Justiça obriga município de Viana (MA) a encerrar lixão clandestino

A Justiça Federal acolheu pedido do Ministério Público Federal (MPF) e decidiu que o município de Viana (MA) deve encerrar, em prazo de seis meses, um lixão clandestino localizado em área reivindicada pelo povo indígena Akroá-Gamella, atualmente em processo de demarcação. A decisão também determina a recuperação da área degradada e a regularização da gestão de resíduos sólidos produzidos no município, com adoção de solução ambientalmente adequada para a destinação dos materiais.
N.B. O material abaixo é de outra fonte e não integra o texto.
(* ===== verification/Fb.v ===== *)
(** * The frame buffer console: [kernel/src/fb.rs]

    The frame buffer is a map of bytes by their offset from its address; a pixel is
    the little-endian number of its three or four bytes. [Screen] is the console and
    that memory. Characters are code points. *)
From stdpp Require Import base list numbers option strings gmap.
From Stdlib Require Import ZArith Lia Bool.
From S2P Require Import Prelude Paths Text Font.

Definition LIMINE_FRAMEBUFFER_RGB : Z := 1.
Definition FONT_SCALE : Z := 2.
Definition GLYPH_WIDTH : Z := 5.
Definition GLYPH_ADVANCE_X : Z := 6.
Definition GLYPH_ADVANCE_Y : Z := 8.
Definition CHAR_WIDTH : Z := GLYPH_ADVANCE_X * FONT_SCALE.
Definition CHAR_HEIGHT : Z := GLYPH_ADVANCE_Y * FONT_SCALE.

(** [limine::Framebuffer] *)
Record Framebuffer : Type := mkFramebuffer {
  fr_address : Z; fr_width : Z; fr_height : Z; fr_pitch : Z; fr_bpp : Z; fr_memory_model : Z;
  red_mask_size : Z; red_mask_shift : Z; green_mask_size : Z; green_mask_shift : Z; blue_mask_size : Z; blue_mask_shift : Z }.

Record FramebufferSummary : Type := mkFbSummary {
  su_width : Z; su_height : Z; su_pitch : Z; su_bpp : Z; sample_background : Z; sample_accent : Z }.

Inductive FramebufferError : Type := UnsupportedMemoryModel | UnsupportedBitsPerPixel | MissingAddress | ConsoleAreaTooSmall.
Definition fb_error_str (e : FramebufferError) : list Z :=
  match e with
  | UnsupportedMemoryModel => lit "unsupported framebuffer memory model"
  | UnsupportedBitsPerPixel => lit "unsupported framebuffer bits-per-pixel"
  | MissingAddress => lit "framebuffer address is null"
  | ConsoleAreaTooSmall => lit "framebuffer console area is too small"
  end.

Inductive ConsoleStyle : Type := StDefault | StAccent | StSuccess | StWarning | StError | StFatal | StMuted.
Record ConsoleGlyph : Type := mkGlyph { g_ch : Z; g_style : ConsoleStyle }.
Definition glyph_empty : ConsoleGlyph := mkGlyph 32 StDefault.

Record FramebufferConsole : Type := mkConsole {
  framebuffer : Framebuffer; bytes_per_pixel : Z; background : Z; header : Z; accent : Z; accent_soft : Z; text : Z; success : Z;
  warning : Z; error : Z; fatal : Z; muted : Z; log_origin_x : Z; log_origin_y : Z; log_width : Z; log_height : Z;
  columns : Z; rows : Z; cursor_column : Z; cursor_row : Z }.
#[export] Instance FramebufferConsole_eta : RecordEta FramebufferConsole := fun c =>
  mkConsole (framebuffer c) (bytes_per_pixel c) (background c) (header c) (accent c) (accent_soft c) (text c) (success c) (warning c) (error c)
    (fatal c) (muted c) (log_origin_x c) (log_origin_y c) (log_width c) (log_height c) (columns c) (rows c) (cursor_column c) (cursor_row c).

Record Screen : Type := mkScreen { console : FramebufferConsole; pixels : gmap Z Z }.
#[export] Instance Screen_eta : RecordEta Screen := fun s => mkScreen (console s) (pixels s).

(** ** Colours *)
Definition pack_channel {E} (value size shift : Z) : outcome E Z :=
  if size =? 0 then Ok 0 else
  let? one := (if 32 <=? size then Panic else Ok (Z.shiftl 1 size)) in
  let? max := sub one 1 in
  let? product := mul U32 value max in
  let? sum := add U32 product 127 in
  let scaled := sum / 255 in
  if 32 <=? shift then Panic else Ok (cast U32 (Z.shiftl scaled shift)).

Definition pack_rgb {E} (f : Framebuffer) (red green blue : Z) : outcome E Z :=
  let? r := pack_channel red (red_mask_size f) (red_mask_shift f) in
  let? g := pack_channel green (green_mask_size f) (green_mask_shift f) in
  let? b := pack_channel blue (blue_mask_size f) (blue_mask_shift f) in
  Ok (Z.lor (Z.lor r g) b).

Definition style_color (c : FramebufferConsole) (s : ConsoleStyle) : Z :=
  match s with
  | StDefault => text c | StAccent => accent c | StSuccess => success c | StWarning => warning c | StError => error c
  | StFatal => fatal c | StMuted => muted c
  end.

Definition fb_new (f : Framebuffer) (bpp : Z) : outcome FramebufferError FramebufferConsole :=
  if (fr_width f <? CHAR_WIDTH * 4) || (fr_height f <? CHAR_HEIGHT * 4) then Err ConsoleAreaTooSmall else
  let columns := fr_width f / CHAR_WIDTH in
  let rows := fr_height f / CHAR_HEIGHT in
  let? background := pack_rgb f 0x09 0x11 0x1b in
  let? header := pack_rgb f 0x11 0x2b 0x44 in
  let? accent := pack_rgb f 0x2d 0xd4 0xbf in
  let? accent_soft := pack_rgb f 0x79 0xe2 0xd0 in
  let? text := pack_rgb f 0xf5 0xf7 0xfa in
  let? success := pack_rgb f 0x8b 0xe9 0x7d in
  let? warning := pack_rgb f 0xff 0xc8 0x57 in
  let? error := pack_rgb f 0xff 0x6b 0x6b in
  let? fatal := pack_rgb f 0xff 0x4d 0x6d in
  let? muted := pack_rgb f 0x94 0xa3 0xb8 in
  Ok (mkConsole f bpp background header accent accent_soft text success warning error fatal muted 0 0
    (columns * CHAR_WIDTH) (rows * CHAR_HEIGHT) columns rows 0 0).

(** ** Pixels *)
Definition load_fb (m : gmap Z Z) (offset : Z) : Z := default 0 (m !! offset).

Section pixels.
Context {E : Type}.
Let S_ (A : Type) : Type := M Screen E A.

Definition write_byte (offset byte : Z) : S_ unit := modify (upd pixels <[offset := byte]>).

(** [write_volatile] of a [u32]. *)
Definition write_u32 (offset color : Z) : S_ unit :=
  for_range 0 4 (fun i => write_byte (offset + i) (Z.land (Z.shiftr color (i * 8)) 0xff)).

Definition pixel_offset (c : FramebufferConsole) (x y : Z) : Z :=
  sat_add U64 (sat_mul U64 y (fr_pitch (framebuffer c))) (sat_mul U64 x (bytes_per_pixel c)).

Definition write_pixel (x y color : Z) : S_ unit :=
  let! c := gets console in
  if (fr_width (framebuffer c) <=? x) || (fr_height (framebuffer c) <=? y) then ret tt else
  for_range 0 (bytes_per_pixel c) (fun i => write_byte (pixel_offset c x y + i) (Z.land (Z.shiftr color (i * 8)) 0xff)).

(** The bytes of a pixel, the first one lowest. *)
Fixpoint read_bytes (m : gmap Z Z) (offset : Z) (n : nat) : Z :=
  match n with O => 0 | S n' => Z.lor (read_bytes m offset n') (Z.shiftl (load_fb m (offset + Z.of_nat n')) (8 * Z.of_nat n')) end.
Definition read_pixel (s : Screen) (x y : Z) : Z :=
  let c := console s in
  if (fr_width (framebuffer c) <=? x) || (fr_height (framebuffer c) <=? y) then 0
  else read_bytes (pixels s) (pixel_offset c x y) (Z.to_nat (bytes_per_pixel c)).

Definition fill_rect (x y width height color : Z) : S_ unit :=
  let! c := gets console in
  let f := framebuffer c in
  let max_x := Z.min (sat_add U64 x width) (fr_width f) in
  let max_y := Z.min (sat_add U64 y height) (fr_height f) in
  let! fill_width := lift (sub max_x x) in
  let! fill_height := lift (sub max_y y) in
  if (fill_width =? 0) || (fill_height =? 0) then ret tt else
  if bytes_per_pixel c =? 4 then
    for_range y max_y (fun current_y =>
      let! line := lift (mul U64 current_y (fr_pitch f)) in
      let! column := lift (mul U64 x 4) in
      let! offset := lift (add U64 line column) in
      for_range 0 fill_width (fun i => write_u32 (offset + 4 * i) color))
  else
    for_range y max_y (fun current_y => for_range x max_x (fun current_x => write_pixel current_x current_y color)).

(** The inner part of [draw_glyph]: the pixels of a row of the glyph. *)
Definition draw_row (x y row row_bits color scale : Z) : S_ unit :=
  for_range 0 GLYPH_WIDTH (fun column =>
    if Z.land row_bits (Z.shiftl 1 (GLYPH_WIDTH - 1 - column)) =? 0 then ret tt else
    let pixel_x := sat_add U64 x (column * scale) in
    let pixel_y := sat_add U64 y (row * scale) in
    fill_rect pixel_x pixel_y scale scale color).
Definition draw_glyph (x y ch color scale : Z) : S_ unit :=
  let! glyph := lift (lookup_glyph ch) in
  for_each (zip (seqZ 0 (len glyph)) glyph) (fun '(row, row_bits) => draw_row x y row row_bits color scale).

Definition fb_clear (color : Z) : S_ unit :=
  let! c := gets console in fill_rect 0 0 (fr_width (framebuffer c)) (fr_height (framebuffer c)) color.

Definition set_cursor (column row : Z) : S_ unit :=
  modify (upd console (fun c => set_field cursor_row row (set_field cursor_column column c))).

Definition clear_log_region : S_ unit :=
  let! c := gets console in
  do! fill_rect (log_origin_x c) (log_origin_y c) (log_width c) (log_height c) (background c) in
  set_cursor 0 0.

Definition paint_boot_surface : S_ unit :=
  let! c := gets console in do! fb_clear (background c) in clear_log_region.

(** [copy_nonoverlapping] of [n] bytes inside the frame buffer. *)
Definition copy_line (src dst n : Z) : S_ unit :=
  modify (upd pixels (fun m => foldl (fun m' i => <[dst + i := load_fb m (src + i)]> m') m (seqZ 0 n))).

Definition fb_scroll_up : S_ unit :=
  let! c := gets console in
  let f := framebuffer c in
  let! bottom := lift (add U64 (log_origin_y c) (log_height c)) in
  let! end_y := lift (sub bottom CHAR_HEIGHT) in
  let! bytes_per_line := lift (mul U64 (log_width c) (bytes_per_pixel c)) in
  do! for_range (log_origin_y c) end_y (fun y =>
        let! src_y := lift (add U64 y CHAR_HEIGHT) in
        let! src_line := lift (mul U64 src_y (fr_pitch f)) in
        let! left := lift (mul U64 (log_origin_x c) (bytes_per_pixel c)) in
        let! src_offset := lift (add U64 src_line left) in
        let! dst_line := lift (mul U64 y (fr_pitch f)) in
        let! dst_offset := lift (add U64 dst_line left) in
        copy_line src_offset dst_offset bytes_per_line) in
  do! fill_rect (log_origin_x c) end_y (log_width c) CHAR_HEIGHT (background c) in
  let! last := lift (sub (rows c) 1) in
  modify (upd console (set_field cursor_row last)).

Definition fb_new_line : S_ unit :=
  do! modify (upd console (set_field cursor_column 0)) in
  let! c := gets console in
  let! next := lift (add U64 (cursor_row c) 1) in
  if rows c <=? next then fb_scroll_up else modify (upd console (set_field cursor_row next)).

(** The top left corner of a cell. *)
Definition cell_x (c : FramebufferConsole) (column : Z) : outcome E Z :=
  let? o := mul U64 column CHAR_WIDTH in add U64 (log_origin_x c) o.
Definition cell_y (c : FramebufferConsole) (row : Z) : outcome E Z :=
  let? o := mul U64 row CHAR_HEIGHT in add U64 (log_origin_y c) o.

Definition fb_write_char (style : ConsoleStyle) (ch : Z) : S_ unit :=
  let! c := gets console in
  do! (if columns c <=? cursor_column c then fb_new_line else ret tt) in
  let! c := gets console in
  let! x := lift (cell_x c (cursor_column c)) in
  let! y := lift (cell_y c (cursor_row c)) in
  do! fill_rect x y CHAR_WIDTH CHAR_HEIGHT (background c) in
  let! gx := lift (add U64 x FONT_SCALE) in
  let! gy := lift (add U64 y FONT_SCALE) in
  do! draw_glyph gx gy ch (style_color c style) FONT_SCALE in
  let! next := lift (add U64 (cursor_column c) 1) in
  modify (upd console (set_field cursor_column next)).

Definition fb_write_one (style : ConsoleStyle) (ch : Z) : S_ unit :=
  if ch =? 13 then ret tt
  else if ch =? 10 then fb_new_line
  else if ch =? 9 then for_range 0 4 (fun _ => fb_write_char style 32)
  else fb_write_char style ch.
Definition fb_write_str (style : ConsoleStyle) (s : list Z) : S_ unit := for_each s (fb_write_one style).

Definition draw_console_cell (row column : Z) (glyph : ConsoleGlyph) : S_ unit :=
  let! c := gets console in
  let! x := lift (cell_x c column) in
  let! y := lift (cell_y c row) in
  do! fill_rect x y CHAR_WIDTH CHAR_HEIGHT (background c) in
  if g_ch glyph =? 32 then ret tt else
  let! gx := lift (add U64 x FONT_SCALE) in
  let! gy := lift (add U64 y FONT_SCALE) in
  draw_glyph gx gy (g_ch glyph) (style_color c (g_style glyph)) FONT_SCALE.

Definition fb_render_console (cells : list ConsoleGlyph) (cols rws cursor_col cursor_rw : Z) : S_ unit :=
  let! c := gets console in
  let render_columns := Z.min cols (columns c) in
  let render_rows := Z.min rws (rows c) in
  do! clear_log_region in
  do! for_range 0 render_rows (fun row => for_range 0 render_columns (fun column =>
        let index := sat_add U64 (sat_mul U64 row cols) column in
        draw_console_cell row column (default glyph_empty (cells !! Z.to_nat index)))) in
  set_cursor (Z.min cursor_col render_columns) (Z.min cursor_rw (sat_sub render_rows 1)).

(** The first pixel of the top of the log that is not background. *)
Definition first_ink_sample (s : Screen) : Z :=
  let c := console s in
  let end_y := log_origin_y c + Z.min (CHAR_HEIGHT * 2) (log_height c) in
  let end_x := log_origin_x c + Z.min (CHAR_WIDTH * 32) (log_width c) in
  let colors := concat ((fun y => (fun x => read_pixel s x y) <$> seqZ (log_origin_x c) (end_x - log_origin_x c)) <$> seqZ (log_origin_y c) (end_y - log_origin_y c)) in
  default (background c) (List.find (fun color => negb (color =? background c)) colors).
End pixels.

(** ** The console of the kernel *)
Record FbState : Type := mkFbState { fb_console : option FramebufferConsole; fb_memory : gmap Z Z; fb_physical_address : Z }.
#[export] Instance FbState_eta : RecordEta FbState := fun s => mkFbState (fb_console s) (fb_memory s) (fb_physical_address s).

Definition set_physical_address {E} (phys : Z) : M FbState E unit := modify (set_field fb_physical_address phys).
Definition physical_address (s : FbState) : option Z := if negb (fb_physical_address s =? 0) then Some (fb_physical_address s) else None.
Definition fb_summary (s : FbState) : option FramebufferSummary :=
  (fun c => let f := framebuffer c in mkFbSummary (fr_width f) (fr_height f) (fr_pitch f) (fr_bpp f) (background c) (accent c)) <$> fb_console s.
Definition console_dimensions (s : FbState) : option (Z * Z) := (fun c => (columns c, rows c)) <$> fb_console s.
Definition console_probe (s : FbState) : option Z := (fun c => first_ink_sample (mkScreen c (fb_memory s))) <$> fb_console s.

(** A method of the console, when there is one. *)
Definition on_console {E} (m : M Screen E unit) : M FbState E unit := fun s =>
  match fb_console s with
  | None => (Ok tt, s)
  | Some c => let '(o, sc) := m (mkScreen c (fb_memory s)) in (o, mkFbState (Some (console sc)) (pixels sc) (fb_physical_address s))
  end.
Definition fb_write_style {E} (style : ConsoleStyle) (s : list Z) : M FbState E unit := on_console (fb_write_str style s).
Definition render_console {E} (cells : list ConsoleGlyph) (cols rws cursor_col cursor_rw : Z) : M FbState E unit :=
  on_console (fb_render_console cells cols rws cursor_col cursor_rw).

Definition fb_initialize (f : Framebuffer) : M FbState FramebufferError FramebufferSummary :=
  if fr_address f =? 0 then throw MissingAddress else
  if negb (fr_memory_model f =? LIMINE_FRAMEBUFFER_RGB) then throw UnsupportedMemoryModel else
  let bpp := (fr_bpp f + 7) / 8 in
  if (bpp <? 3) || (4 <? bpp) then throw UnsupportedBitsPerPixel else
  let! c := lift (fb_new f bpp) in
  fun s =>
    match paint_boot_surface (mkScreen c (fb_memory s)) with
    | (Ok _, sc) =>
        (Ok (mkFbSummary (fr_width f) (fr_height f) (fr_pitch f) (fr_bpp f) (read_pixel sc 8 8) (read_pixel sc 56 136)),
         mkFbState (Some (console sc)) (pixels sc) (fb_physical_address s))
    | (Err e, sc) => (Err e, set_field fb_memory (pixels sc) s)
    | (Panic, sc) => (Panic, set_field fb_memory (pixels sc) s)
    | (Diverge, sc) => (Diverge, set_field fb_memory (pixels sc) s)
    end.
A determinação atende a pedido formulado pelo MPF em ação civil pública. Fiscalizações realizadas entre 2023 e 2025 pela Fundação Nacional dos Povos Indígenas (Funai), pelo Instituto Brasileiro do Meio Ambiente e dos Recursos Naturais Renováveis (Ibama) e pela Secretaria de Estado do Meio Ambiente e dos Recursos Naturais (SEMA) identificaram um lixão a céu aberto funcionando no povoado Tabareuzinho/Cavacos, área situada dentro dos limites da Terra Indígena Taquaritiua.

As vistorias registraram o descarte irregular de resíduos domiciliares e hospitalares, incluindo seringas, frascos de soro e outros materiais de serviços de saúde. Também foram constatadas queimadas irregulares de lixo, além da produção de chorume sem tratamento, risco de contaminação do solo e das águas, presença de moscas, urubus e outros vetores, e falta de licenciamento ambiental.

O município de Viana pediu à Justiça a extinção parcial da ação, sob a alegação de que lixão havia sido desativado e que estava em uso uma área de transbordo, destinada à separação correta dos resíduos. Segundo a prefeitura, contratos já haviam sido firmados para transportar os resíduos a um aterro sanitário licenciado em Rosário (MA).

Ao analisar o caso, no entanto, a Justiça reafirmou que a desativação do lixão, por si só, não elimina os danos já causados, permanecendo a necessidade de recuperar a área degradada, remover e tratar os resíduos, regularizar a gestão do lixo na cidade e reparar os danos causados à coletividade. Pela decisão, há indícios suficientes das irregularidades, e a demora na adoção de medidas poder agravar os danos causados.

Em caráter urgente, a Justiça determinou que o município de Viana interrompa o descarte e a queima de resíduos no lixão de Tabareuzinho/Cavacos e, no prazo de seis meses, desative completamente o local, apresente o Plano Municipal de Gestão Integrada de Resíduos Sólidos (PMGIRS) e um projeto de aterro sanitário ou outra solução ambientalmente adequada prevista na Lei nº 12.305/2010.

Foi fixado prazo de 90 dias para a regularização da área de transbordo, especialmente quanto ao manejo dos resíduos hospitalares. Em caso de descumprimento da ordem de desativação do lixão, será aplicada multa diária de R$ 5 mil, sem prejuízo da adoção de outras medidas judiciais.